Rudy Giuliani agrees to stop accusing Georgia workers of election fraud

  • Oops!
    Something went wrong.
    Please try again later.

Former Trump adviser Rudy Giuliani agreed to stop accusing former Georgia election workers Ruby Freeman and Shaye Moss of election fraud, according to court documents made public Tuesday.

The mother-daughter pair won their defamation suit — and a $148 million judgment — against Giuliani, the former Trump attorney and two-time New York City mayor, in December.
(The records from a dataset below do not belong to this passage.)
(** ** Events and the start of the child *)

(** X13. executePlugin emits events only for a child it started for the
    command [up] or [down], and then the first event is the starting event
    of the command ([CreatingEvent] for [up], [RemovingEvent] for [down]);
    when the pipe or the start fails, or the command is another one, no
    event is emitted at all. *)
Theorem events_begin_with_starting_event (w : World) (cmd : Cmd)
    (command : string) (service : ServiceConfig) :
  let t := (executePlugin w cmd command service).2 in
  (started w cmd command →
   ∃ rest, events t = startingEvent command (Name service) :: rest) ∧
  (¬ started w cmd command → events t = []) ∧
  (events t ≠ [] → started w cmd command).
Proof.
  intros t. subst t.
  destruct (executePlugin_cases w cmd command service)
    as [(Hn & _ & _ & Hev & _)|[(Hs & _ & e & Ht & _)
       |[(Hs & pre & text & post & _ & _ & Hr)
        |(Hs & pre & d & post & err & _ & _ & _ & Hr)]]].
  - by split_and!.
  - rewrite Ht. split_and!; [|done..]. intros _. by eexists.
  - rewrite Hr. split_and!; [|done..]. intros _. by eexists.
  - rewrite Hr. split_and!; [|done..]. intros _. by eexists.
Qed.

Lemma events_begin_with_starting_event_witness :
  ∃ rest,
    events (executePlugin (child_world [msg ErrorType "boom"] None)
              (shop_cmd "up") "up" db).2 =
    startingEvent "up" "db" :: rest.
Proof.
  destruct (events_begin_with_starting_event
              (child_world [msg ErrorType "boom"] None) (shop_cmd "up") "up"
              db) as (Hstarted & _ & _).
  apply Hstarted. apply shop_started.
Defined.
Giuliani accused them of election fraud in the wake of the 2020 election, saying they had stolen the election with USB drives they passed around "like vials of heroin or cocaine." Moss later testified before Congress that her mother passed a mint to her while counting ballots.

The fraud claims, they would later say, derailed their lives, and Freeman was forced to leave her home because of threats. Last year, Georgia authorities officially cleared the pair of all claims of wrongdoing.

Giuliani filed for bankruptcy days after the judgment and sought to appeal the verdict; a judge said he could do that only if someone else paid his legal fees.

Freeman and Moss said in a bankruptcy court filing this month that Giuliani had continued to defame them on social media in a livestream last month, claiming to have evidence they had counted ballots twice.

In this week's agreement, Giuliani also agreed to let the court enforce the judgment and the injunction in the future.

“Today ends his efforts to profit off of lies about these two heroes of American democracy," Michael J. Gottlieb, an attorney for Freeman and Moss, said in a statement.

An attorney for Giuliani did not immediately respond to a request for comment.